(Adds economists' comments)
By Jan Strupczewski
BRUSSELS, April 6 Euro zone retail sales dropped
much more than expected and producer prices fell in February,
underlining the weakness of consumer demand and waning
inflationary pressures in the contracting economy, data showed.
The European Union's statistics office said retail sales in
the 16 countries using the euro fell 0.6 percent month-on-month
in February for a year-on-year 4.0 percent decline.
Economists polled by Reuters had expected a 0.4 percent
monthly fall and a 2.5 percent annual drop.
"February's fall in euro zone retail sales confirms that
spending is not benefitting from sharp falls in inflation," said
Jennifer McKeown, economist at Capital Economics.
Eurostat said prices at factory gates in the euro zone fell
0.5 percent month-on-month in February, as expected by markets,
for a year-on-year 1.8 percent fall against forecasts of a 1.6
The main driver behind the annual fall in producer prices
was a 4.5 percent drop in energy costs, thanks to lower prices
of oil and gas.
Intermediate goods prices were down 3.1 percent and price
rises for durable consumer goods and capital goods slowed for
the fourth month in a row.
Retail sales are an indication of household demand, which
has been under pressure from the quickly rising unemployment as
the euro zone economy sinks into its worst economic crisis since
the Second World War.
"Given the rapid deterioration in labour market conditions,
consumer spending will probably remain very weak in the near
term at least, despite the relatively healthy state of household
finances," McKeown said.
Producer prices show inflationary pressures early in the
pipeline as their rise or fall is usually later reflected in
consumer prices, which the European Central Bank wants to keep
below, but close to 2 percent.
"Trends in producer prices tend to filter through to retail
prices with a lag of between 6 to 12 months," said Luigi
Speranza, economist at BNP Paribas.
"Recent trends in prices at the factory gate support our
view that core inflation at the consumer level will
progressively slow over the next few months and we expect it to
turn negative sometime next year," he said.

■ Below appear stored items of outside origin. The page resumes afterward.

(* ===== verification/ElementClick.v ===== *)
(** * Physical clicks on accessible elements

    Models [xenoteer-core/src/accessibility_click.rs]: the admission of a click on an element
    to a pixel of its window, and its revalidation at the head of the queue; with the policies
    of [xenoteer-protocol/src/accessibility_action.rs]. *)

From stdpp Require Import base numbers list option.
From Stdlib Require Import Lia.
From S2P Require Import Prelude Identity Geometry WindowTypes AccessibilityTypes.
From S2P Require Import AccessibilityCorrelation.

Local Open Scope Z_scope.

Definition MAX_ELEMENT_CLICK_OCCLUDERS : nat := 256.

(** [ElementClickPointPolicy]. *)
Inductive ElementClickPointPolicy :=
  | Center
  | InsetCenter (inset_pixels : Z)
  | Offset (offset : Point.t)
  | NearestVisible.

(** [ElementOcclusionPolicy], [OcclusionCheckResult]. *)
Inductive ElementOcclusionPolicy := Ignore | BestEffortReject | RequireUnoccluded.
Inductive OcclusionCheckResult := NotRequested | Clear | OccludedPoint | Inconclusive.
#[export] Instance occlusion_policy_eq_dec : EqDecision ElementOcclusionPolicy.
Proof. solve_decision. Defined.
#[export] Instance point_eq_dec : EqDecision Point.t.
Proof. solve_decision. Defined.

(** [ElementClickPlanError]. *)
Module ClickError.
Inductive t :=
  | InvalidElementReference | InvalidWindowReference | ReferenceScope | UnauthorizedCorrelation
  | InvalidMinimumCorrelation | CorrelationBelowMinimum | WindowBindingChanged | InvalidGeometry
  | NotVisible | InsetExhausted | PointOverflow | PointOutsideVisibleBounds | Occluded
  | OcclusionInconclusive | ElementBirthChanged | RevisionRegression | InvalidReadEpoch
  | ObservationNotFresh | GeometryChanged | InvalidOcclusionEpoch | OcclusionTargetChanged
  | MissingQueueHeadOcclusionSnapshot | OcclusionSnapshotNotFresh.
End ClickError.
#[local] Abbreviation Error := ClickError.t.
Import ClickError.

(** [ElementClickObservation]. *)
Module ClickObservation.
Record t := mk {
  element : ElementRef.t;
  revision : AccessibilityRevision.t;
  read_epoch : N;
  element_extents : Rect.t;
  root_bounds : Rect.t;
  correlated_client_bounds : option Rect.t;
  correlation : ElementWindowCorrelation;
}.
End ClickObservation.

(** [ElementClickOcclusionSnapshot]. *)
Module OcclusionSnapshot.
Record t := mk {
  target_window : WindowRef.t;
  stacking_epoch : N;
  rectangles_above : list Rect.t;
  stacking_complete : bool;
}.
End OcclusionSnapshot.

(** [ElementClickGeometryEvidence]. *)
Module ClickGeometry.
Record t := mk {
  element_extents : Rect.t;
  root_bounds : Rect.t;
  correlated_client_bounds : option Rect.t;
  visible_bounds : Rect.t;
}.
#[export] Instance click_geometry_eq_dec : EqDecision t.
Proof. solve_decision. Defined.
End ClickGeometry.
Export (hints) ClickGeometry.

(** [PhysicalElementClickPlan]. *)
Module ClickPlan.
Record t := mk {
  element : ElementRef.t;
  window : WindowRef.t;
  correlation : WindowCorrelationConfidence;
  minimum_correlation : WindowCorrelationConfidence;
  revision_before_queue : AccessibilityRevision.t;
  read_epoch_before_queue : N;
  explicit_window : option WindowRef.t;
  point_policy : ElementClickPointPolicy;
  occlusion_policy : ElementOcclusionPolicy;
  click_point : Point.t;
  geometry : ClickGeometry.t;
  occlusion_check : OcclusionCheckResult;
  occlusion_epoch_before_queue : option N;
}.
End ClickPlan.

(** [RevalidatedElementClick]. *)
Record RevalidatedElementClick := mkRevalidated {
  revalidated_correlation : WindowCorrelationConfidence;
  revision_after_queue : AccessibilityRevision.t;
  extents_after_queue : Rect.t;
  revalidated_occlusion : OcclusionCheckResult;
}.

(** ** Checks *)
Definition validate_read_epoch (read_epoch : N) : result unit Error :=
  ensure (read_epoch = 0%N) InvalidReadEpoch.

Definition validate_minimum_request (minimum : WindowCorrelationConfidence)
    (explicit_window : option WindowRef.t) : result unit Error :=
  ensure (minimum = CorrelationNone \/ (minimum = Weak /\ explicit_window = None))
    InvalidMinimumCorrelation.

Definition require_minimum_confidence (actual minimum : WindowCorrelationConfidence) : result unit Error :=
  let meets :=
    match minimum with
    | CorrelationNone => false
    | Weak => bool_decide (actual <> CorrelationNone)
    | Strong => match actual with Strong | ExactProcess => true | _ => false end
    | ExactProcess => bool_decide (actual = ExactProcess)
    end in
  ensure (meets = false) CorrelationBelowMinimum.

(** [validate_binding]; the check of a window of the binding, twice in the source. *)
Definition validate_bound_window (window : WindowRef.t) (element : ElementRef.t) : result unit Error :=
  try! map_err (fun _ => InvalidWindowReference) (WindowRef.validate_shape window) in
  ensure (WindowRef.desktop_id window <> ElementRef.desktop_id element \/
          WindowRef.desktop_generation window <> ElementRef.desktop_generation element) ReferenceScope.

Definition validate_binding (observation : ClickObservation.t) (explicit_window : option WindowRef.t) :
    result WindowRef.t Error :=
  let element := ClickObservation.element observation in
  let correlation := ClickObservation.correlation observation in
  try! map_err (fun _ => InvalidElementReference) (ElementRef.validate element) in
  try! ensure (correlation_authorizes_physical_effect correlation = false) UnauthorizedCorrelation in
  let? window := ok_or (correlated_window correlation) UnauthorizedCorrelation in
  try! validate_bound_window window element in
  try! match explicit_window with
       | Some explicit =>
           try! validate_bound_window explicit element in
           ensure (explicit <> window) WindowBindingChanged
       | None => Ok tt
       end in
  Ok window.

(** [validate_rect], [edges], [intersect]. *)
Definition validate_click_rect (rect : Rect.t) : result unit Error :=
  map_err (fun _ => InvalidGeometry) (Rect.validate rect).

(** [i64::checked_add]. *)
Definition i64_checked_add (a b : Z) : option Z :=
  if decide (- 2 ^ 63 <= a + b <= 2 ^ 63 - 1) then Some (a + b) else None.

Definition edges (rect : Rect.t) : result (Z * Z * Z * Z) Error :=
  try! validate_click_rect rect in
  let? size := map_err (fun _ => InvalidGeometry) (Rect.size rect) in
  let x1 := Point.x (Rect.origin rect) in
  let y1 := Point.y (Rect.origin rect) in
  let? x2 := ok_or (i64_checked_add x1 (Size.width size)) InvalidGeometry in
  let? y2 := ok_or (i64_checked_add y1 (Size.height size)) InvalidGeometry in
  Ok (x1, y1, x2, y2).

Definition click_intersect (l r : Rect.t) : result (option Rect.t) Error :=
  let? l := edges l in
  let? r := edges r in
  let '(left_x1, left_y1, left_x2, left_y2) := l in
  let '(right_x1, right_y1, right_x2, right_y2) := r in
  let x1 := Z.max left_x1 right_x1 in
  let y1 := Z.max left_y1 right_y1 in
  let x2 := Z.min left_x2 right_x2 in
  let y2 := Z.min left_y2 right_y2 in
  if decide (x2 <= x1 \/ y2 <= y1) then Ok None
  else
    let? x := ok_or (i32_try_from x1) InvalidGeometry in
    let? y := ok_or (i32_try_from y1) InvalidGeometry in
    let? width := ok_or (u32_try_from (x2 - x1)) InvalidGeometry in
    let? height := ok_or (u32_try_from (y2 - y1)) InvalidGeometry in
    let? rect := map_err (fun _ => InvalidGeometry) (Rect.new x y width height) in
    Ok (Some rect).

(** [derive_geometry]. *)
Definition derive_geometry (observation : ClickObservation.t) : result ClickGeometry.t Error :=
  let extents := ClickObservation.element_extents observation in
  let root := ClickObservation.root_bounds observation in
  let client := ClickObservation.correlated_client_bounds observation in
  try! validate_click_rect extents in
  try! validate_click_rect root in
  try! match client with Some client => validate_click_rect client | None => Ok tt end in
  let? visible := click_intersect extents root in
  let? visible := ok_or visible NotVisible in
  let? visible :=
    match client with
    | Some client => let? clipped := click_intersect visible client in ok_or clipped NotVisible
    | None => Ok visible
    end in
  Ok (ClickGeometry.mk extents root client visible).

(** [centered_pixel]: the division of [i64] truncates. *)
Definition centered_pixel (x1 y1 x2 y2 : Z) : Z * Z :=
  (x1 + Z.quot (x2 - x1 - 1) 2, y1 + Z.quot (y2 - y1 - 1) 2).

(** [Ord::clamp]. *)
Definition z_clamp (value low high : Z) : Z :=
  if decide (value < low) then low else if decide (high < value) then high else value.

(** [select_point]. *)
Definition select_point (policy : ElementClickPointPolicy) (element_extents visible_bounds : Rect.t) :
    result Point.t Error :=
  let? visible := edges visible_bounds in
  let? element := edges element_extents in
  let '(visible_x1, visible_y1, visible_x2, visible_y2) := visible in
  let '(element_x1, element_y1, element_x2, element_y2) := element in
  let? point :=
    match policy with
    | Center => Ok (centered_pixel visible_x1 visible_y1 visible_x2 visible_y2)
    | InsetCenter inset =>
        let x1 := visible_x1 + inset in
        let y1 := visible_y1 + inset in
        let x2 := visible_x2 - inset in
        let y2 := visible_y2 - inset in
        try! ensure (x2 <= x1 \/ y2 <= y1) InsetExhausted in
        Ok (centered_pixel x1 y1 x2 y2)
    | Offset offset =>
        let? x := ok_or (i64_checked_add element_x1 (Point.x offset)) PointOverflow in
        let? y := ok_or (i64_checked_add element_y1 (Point.y offset)) PointOverflow in
        try! ensure (~ i32 x \/ ~ i32 y) PointOverflow in
        Ok (x, y)
    | NearestVisible =>
        let '(center_x, center_y) := centered_pixel element_x1 element_y1 element_x2 element_y2 in
        Ok (z_clamp center_x visible_x1 (visible_x2 - 1), z_clamp center_y visible_y1 (visible_y2 - 1))
    end in
  let '(x, y) := point in
  try! ensure (x < visible_x1 \/ visible_x2 <= x \/ y < visible_y1 \/ visible_y2 <= y)
         PointOutsideVisibleBounds in
  let? x := ok_or (i32_try_from x) PointOverflow in
  let? y := ok_or (i32_try_from y) PointOverflow in
  Ok (Point.mk x y).

(** [contains]: the sums are of [i64]s and cannot overflow. *)
Definition rect_contains (rect : Rect.t) (point : Point.t) : bool :=
  match Rect.size rect with
  | Err _ => false
  | Ok size =>
      bool_decide (Rect.x rect <= Point.x point /\ Point.x point < Rect.x rect + Size.width size /\
                   Rect.y rect <= Point.y point /\ Point.y point < Rect.y rect + Size.height size)
  end.

(** [evaluate_occlusion]. *)
Definition occlusion_of (snapshot : OcclusionSnapshot.t) (point : Point.t) : result OcclusionCheckResult Error :=
  let rectangles := OcclusionSnapshot.rectangles_above snapshot in
  let examined := take MAX_ELEMENT_CLICK_OCCLUDERS rectangles in
  try! try_each validate_click_rect examined in
  Ok (if existsb (fun rectangle => rect_contains rectangle point) examined then OccludedPoint
      else if decide (MAX_ELEMENT_CLICK_OCCLUDERS < length rectangles)%nat then Inconclusive
      else if OcclusionSnapshot.stacking_complete snapshot then Clear
      else Inconclusive).

Definition evaluate_occlusion (point : Point.t) (policy : ElementOcclusionPolicy)
    (snapshot : option OcclusionSnapshot.t) (expected_window : WindowRef.t)
    (epoch_before_queue : option N) (require_snapshot : bool) : result OcclusionCheckResult Error :=
  if decide (policy = Ignore) then Ok NotRequested
  else
    let? result :=
      match snapshot with
      | None =>
          try! ensure (require_snapshot = true) MissingQueueHeadOcclusionSnapshot in
          Ok Inconclusive
      | Some snapshot =>
          try! ensure (OcclusionSnapshot.target_window snapshot <> expected_window) OcclusionTargetChanged in
          try! ensure (OcclusionSnapshot.stacking_epoch snapshot = 0%N) InvalidOcclusionEpoch in
          try! ensure (option_exists (fun before =>
                         bool_decide (OcclusionSnapshot.stacking_epoch snapshot <= before)%N)
                         epoch_before_queue = true) OcclusionSnapshotNotFresh in
          occlusion_of snapshot point
      end in
    match policy, result with
    | _, OccludedPoint => Err Occluded
    | RequireUnoccluded, Inconclusive => Err OcclusionInconclusive
    | _, result => Ok result
    end.

(** [plan_physical_element_click]. *)
Definition plan_physical_element_click (observation : ClickObservation.t) (explicit_window : option WindowRef.t)
    (minimum_correlation : WindowCorrelationConfidence) (point_policy : ElementClickPointPolicy)
    (occlusion_policy : ElementOcclusionPolicy) (occlusion : option OcclusionSnapshot.t) :
    result ClickPlan.t Error :=
  let confidence := correlation_confidence (ClickObservation.correlation observation) in
  try! validate_read_epoch (ClickObservation.read_epoch observation) in
  try! validate_minimum_request minimum_correlation explicit_window in
  let? window := validate_binding observation explicit_window in
  try! require_minimum_confidence confidence minimum_correlation in
  let? geometry := derive_geometry observation in
  let? click_point := select_point point_policy (ClickObservation.element_extents observation)
                        (ClickGeometry.visible_bounds geometry) in
  let? occlusion_check := evaluate_occlusion click_point occlusion_policy occlusion window None false in
  Ok (ClickPlan.mk (ClickObservation.element observation) window confidence minimum_correlation
        (ClickObservation.revision observation) (ClickObservation.read_epoch observation) explicit_window
        point_policy occlusion_policy click_point geometry occlusion_check
        (OcclusionSnapshot.stacking_epoch <$> occlusion)).

(** [revalidate_physical_element_click]. *)
Definition revalidate_physical_element_click (plan : ClickPlan.t) (observation : ClickObservation.t)
    (occlusion : option OcclusionSnapshot.t) : result RevalidatedElementClick Error :=
  let confidence := correlation_confidence (ClickObservation.correlation observation) in
  try! validate_read_epoch (ClickObservation.read_epoch observation) in
  try! ensure (ClickObservation.element observation <> ClickPlan.element plan) ElementBirthChanged in
  try! ensure (AccessibilityRevision.get (ClickObservation.revision observation) <
               AccessibilityRevision.get (ClickPlan.revision_before_queue plan))%N RevisionRegression in
  try! ensure (ClickObservation.read_epoch observation <= ClickPlan.read_epoch_before_queue plan)%N
         ObservationNotFresh in
  let? window := validate_binding observation (ClickPlan.explicit_window plan) in
  try! ensure (window <> ClickPlan.window plan) WindowBindingChanged in
  try! require_minimum_confidence confidence (ClickPlan.minimum_correlation plan) in
  let? geometry := derive_geometry observation in
  try! ensure (geometry <> ClickPlan.geometry plan) GeometryChanged in
  let? click_point := select_point (ClickPlan.point_policy plan) (ClickObservation.element_extents observation)
                        (ClickGeometry.visible_bounds geometry) in
  try! ensure (click_point <> ClickPlan.click_point plan) GeometryChanged in
  let? occlusion_check :=
    evaluate_occlusion click_point (ClickPlan.occlusion_policy plan) occlusion (ClickPlan.window plan)
      (ClickPlan.occlusion_epoch_before_queue plan)
      (negb (bool_decide (ClickPlan.occlusion_policy plan = Ignore))) in
  Ok (mkRevalidated confidence (ClickObservation.revision observation)
        (ClickObservation.element_extents observation) occlusion_check).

Consumer price growth slowed to 0.6 percent year-on-year in
March from a peak of 4.0 percent in July as a result of the
economic crisis and the ECB has cut its main refinancing rates
by a total of 300 basis points since October to 1.25 percent.
The bank has signalled it may cut borrowing costs again by a
quarter point in May and also consider other ways of monetary
policy easing to help boost demand in the economy as headline
inflation is likely to turn negative in mid-year.